# What needs to be done
Copy exactly the lines of the data below that run from the line holding "before a successful" through the line holding "destruct readCall; [discriminate|].", both ends included.

** Opening Supplied material block **

(** X7.  [sign] succeeds only when no co-signer is outstanding: right
    before a successful [sign], with [force] or without,
    [needsNonInvokerSigningBy()] is the empty list. *)
Theorem sign_success_no_cosigner this now force signTransaction_arg this' :
  sign now force signTransaction_arg this = (Returns tt, this') →
  needsNonInvokerSigningBy false this = Returns [].
Proof.
  intros Hsign.
  unfold AssembledTransaction.sign, mbind_method, mget, mthrow, mlift in Hsign.
  destruct (AssembledTransaction.built this) as [built0|] eqn:Hbuilt;
    [|discriminate].
  destruct ((if force ?? false then mreturn false else isReadCall) this)
    as [[readCall|e] thisr] eqn:Hread; [|discriminate].
  destruct (read_check_frame _ _ _ _ Hread) as (Hb & _).
  destruct readCall; [discriminate|].
  destruct (match signTransaction_arg with Some f => Some f | None => _ end);
    [|discriminate].
  rewrite <- (needsNonInvokerSigningBy_built false this thisr) by done.
  destruct (needsNonInvokerSigningBy false thisr) as [needs|]; [|discriminate].
  destruct needs; [done|discriminate].
Qed.

(** X8.  A [sign] that throws, at whatever step, has not assigned
    [signed]. *)
Theorem sign_failure_keeps_signed this now force signTransaction_arg e this' :
  sign now force signTransaction_arg this = (Throws e, this') →
  AssembledTransaction.signed this' = AssembledTransaction.signed this.
Proof.
  intros Hsign.
  unfold AssembledTransaction.sign, mbind_method, mget, mthrow, mlift, massign
    in Hsign.
  destruct (AssembledTransaction.built this) as [built0|] eqn:Hbuilt;
    [|by injection Hsign as _ <-].
  destruct ((if force ?? false then mreturn false else isReadCall) this)
    as [[readCall|e0] thisr] eqn:Hread.
  2: { injection Hsign as _ <-. by destruct (read_check_frame _ _ _ _ Hread) as (_ & _ & ?). }
  destruct (read_check_frame _ _ _ _ Hread) as (Hb & _ & Hsigned).
  rewrite <- Hsigned.
  destruct readCall; [by injection Hsign as _ <-|].
  destruct (match signTransaction_arg with Some f => Some f | None => _ end);
    [|by injection Hsign as _ <-].
  destruct (needsNonInvokerSigningBy false thisr) as [needs|];
    [|by injection Hsign as _ <-].
  destruct (negb (length needs =? 0)%nat); [by injection Hsign as _ <-|].
  rewrite Hb, Hbuilt in Hsign.
  destruct (simulationData thisr) as [[sd|] this2] eqn:Hsd in Hsign.
  2: { injection Hsign as _ <-. by destruct (simulationData_built _ _ _ _ Hsd) as (_ & _ & ?). }
  destruct (simulationData_built _ _ _ _ Hsd) as (_ & _ & <-).
  repeat (case_match; try discriminate);
    by injection Hsign as _ <-.
Qed.

(** X9.  On a built transaction that is not held back as a read call, a
    missing signer is reported before anything else: [sign] throws
    [NoSigner], also when co-signers are outstanding, and leaves the
    envelope as it was. *)
Theorem sign_without_signer this now force built0 thisr :
  AssembledTransaction.built this = Some built0 →
  passes_read_check JSON_stringify force this thisr →
  Options.signTransaction (AssembledTransaction.options this) = None →
  ∃ msg,
    sign now force None this = (throw NoSigner msg, thisr)
    ∧ AssembledTransaction.built thisr = Some built0.
Proof.
  intros Hbuilt Hpass Hsigner. apply passes_read_check_run in Hpass as Hread.
  destruct (read_check_frame _ _ _ _ Hread) as (Hb & _).
  eexists. split; [|congruence].
  unfold AssembledTransaction.sign, mbind_method, mget, mthrow.
  rewrite Hbuilt, Hread, Hsigner. reflexivity.
Qed.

** Closing Supplied material block **

# Problem solution
    before a successful [sign], with [force] or without,
    [needsNonInvokerSigningBy()] is the empty list. *)
Theorem sign_success_no_cosigner this now force signTransaction_arg this' :
  sign now force signTransaction_arg this = (Returns tt, this') →
  needsNonInvokerSigningBy false this = Returns [].
Proof.
  intros Hsign.
  unfold AssembledTransaction.sign, mbind_method, mget, mthrow, mlift in Hsign.
  destruct (AssembledTransaction.built this) as [built0|] eqn:Hbuilt;
    [|discriminate].
  destruct ((if force ?? false then mreturn false else isReadCall) this)
    as [[readCall|e] thisr] eqn:Hread; [|discriminate].
  destruct (read_check_frame _ _ _ _ Hread) as (Hb & _).
  destruct readCall; [discriminate|].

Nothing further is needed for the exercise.